The Value of Psychometrics within Leadership Coaching

Written by David Paice | Dec 12, 2025

Psychometrics have become a core component of high-quality leadership coaching for a simple reason: when they are well-designed and correctly interpreted, they give leaders a reliable, evidence-based mirror on how they show up at work. 

Within leadership coaching programmes, psychometrics are not a one-off event but are deployed on multiple occasions to help leaders build an increasingly accurate picture of themselves and their inner workings. Carefully facilitated feedback enables them to explore their patterns of thinking, emotional triggers, and underlying needs and drivers – and when repeated over time, it provides clients with an opportunity to see clearly how they are developing and this can be hugely motivating. 

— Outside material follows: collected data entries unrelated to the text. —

(** * Trade-leadership matching engine: a shallow embedding

    The scripts [compareTraders.ts], the leader finder and the first-trader
    finder are embedded as Rocq functions and their specification is checked
    against them.

    Conventions of the embedding.
    - Unix timestamps and counters are integers ([Z]).
    - A number is exact, rounding is not modelled: a rational ([Q]) where
      it is only carried, a [JsNum.double] where the script adds or
      compares values that can be [NaN] or infinite (the usd value of a
      trade and the volumes of the leader finder).  A quotient computed by
      the scripts is a [number]: a rational or the result of dividing by
      zero.  A field that a script only passes on and prints is kept as
      the value that was received ([Js.value]).
    - A JavaScript [Map] is an association list in insertion order, which is
      the order its iterators follow.
    - [Array.prototype.sort] is stable; it is modelled by a stable insertion
      sort over the comparator's sign.  For a consistent comparator every
      stable sort returns the same array ([JsArrayFacts.sort_unique]); the
      comparators of the scripts are consistent, the ranker's on total
      volumes that are numbers.
    - An access through [undefined] raises a [TypeError]; a function that can
      raise returns an [option], [None] being the exception. *)

From Stdlib Require Import ZArith QArith Lia.
From stdpp Require Import base option list sorting strings.

Local Open Scope Z_scope.

(** ** Numbers *)

(** The value of a JavaScript division: a rational, or what [x / 0]
    yields ([NaN] for [0 / 0], an infinity otherwise). *)
Inductive number : Type :=
| Num (q : Q)
| NotFinite.

Definition numAdd (a b : number) : number :=
  match a, b with
  | Num x, Num y => Num (x + y)
  | _, _ => NotFinite
  end.

Definition numMul (a b : number) : number :=
  match a, b with
  | Num x, Num y => Num (x * y)
  | _, _ => NotFinite
  end.

Definition numDiv (a b : number) : number :=
  match a, b with
  | Num x, Num y => if Qeq_bool y 0 then NotFinite else Num (x / y)
  | _, _ => NotFinite
  end.

Definition ofZ (z : Z) : number := Num (inject_Z z).

(** Equality of numbers up to the representation of the rational. *)
Definition numEq (a b : number) : Prop :=
  match a, b with
  | Num x, Num y => Qeq x y
  | NotFinite, NotFinite => True
  | _, _ => False
  end.

(** Sum and arithmetic mean of a list of integer samples. *)
Definition sumZ (l : list Z) : Z := foldr Z.add 0 l.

Survey results are typically explored in confidential one-to-one sessions with a programme lead, creating a confidential space for reflection, while leaders are also encouraged to share key insights with peers in small learning groups so that individual awareness is reinforced through collective learning. 

Sound psychometric tools go through rigorous testing for reliability (do they give consistent results over time?) and validity (do they measure what they claim to measure and does that relate to real outcomes such as performance or engagement?). Personality measures based on the Big Five framework, for example, show strong links with job performance and leadership effectiveness across many studies (Ones et al., 2007; Grover & Amit, 2024).  

Some of the psychometrics that Centre for Teams use within their leadership programmes include:

WorkPlace Big Five Profile™ applies this research directly to organisational life, assessing five broad traits (e.g. Extraversion, Need for Stability, Conscientiousness) and their nuances in a work context. It has robust reliability and validity evidence and is widely used for leadership development, succession planning and team coaching. In coaching, it helps leaders connect patterns in their behaviour (e.g. comfort with risk, preference for structure) with the impact they have on others and on results. 

FIRO-B® (Fundamental Interpersonal Relations Orientation–Behavior) focuses on interpersonal needs: Inclusion, Control and Affection, each measured as “expressed” and “wanted” behaviour. It has solid reliability data based on large norm groups and is widely used in leadership and team development. In coaching, FIRO-B helps leaders understand why some relationships feel easy and others feel strained, and what they can do differently to build trust and collaboration. 

The Thomas-Kilmann Conflict Mode Instrument (TKI) assesses how people typically respond to conflict across five modes (competing, collaborating, compromising, avoiding, accommodating), based on the dimensions of assertiveness and cooperativeness. Developed with a strong emphasis on psychometric quality, the TKI remains one of the most widely used conflict tools in organisations and leadership programmes.  

Used ethically and interpreted by qualified practitioners, these instruments complement – not replace – skilled coaching conversations, providing a research-based foundation for deeper self-awareness and more effective leadership. 

 

References 

Barrick, M. R., & Mount, M. K. (1991). The Big Five personality dimensions and job performance: A meta-analysis. Personnel Psychology, 44(1), 1–26. 

Hammer, A. L., & Schnell, E. R. (2000). FIRO-B® technical guide. Consulting Psychologists Press. 

Howard, P. J. (2009). Professional manual for the WorkPlace Big Five Profile™ 4.0. Center for Applied Cognitive Studies. 

Kang, W., Guzman, K. L., & Malvaso, A. (2023). Big Five personality traits in the workplace: Investigating personality differences between employees, supervisors, managers, and entrepreneurs. Frontiers in Psychology, 14, 976022. https://doi.org/10.3389/fpsyg.2023.976022 

Ones, D. S., Dilchert, S., Viswesvaran, C., & Judge, T. A. (2007). In support of personality assessment in organizational settings. Personnel Psychology, 60(4), 995–1027. 

Schutz, W. C. (1958). FIRO: A three-dimensional theory of interpersonal behavior. Holt, Rinehart and Winston. 

Thomas, K. W., & Kilmann, R. H. (1976). Thomas-Kilmann Conflict Mode Instrument. Group & Organization Studies, 1(2), 249–251.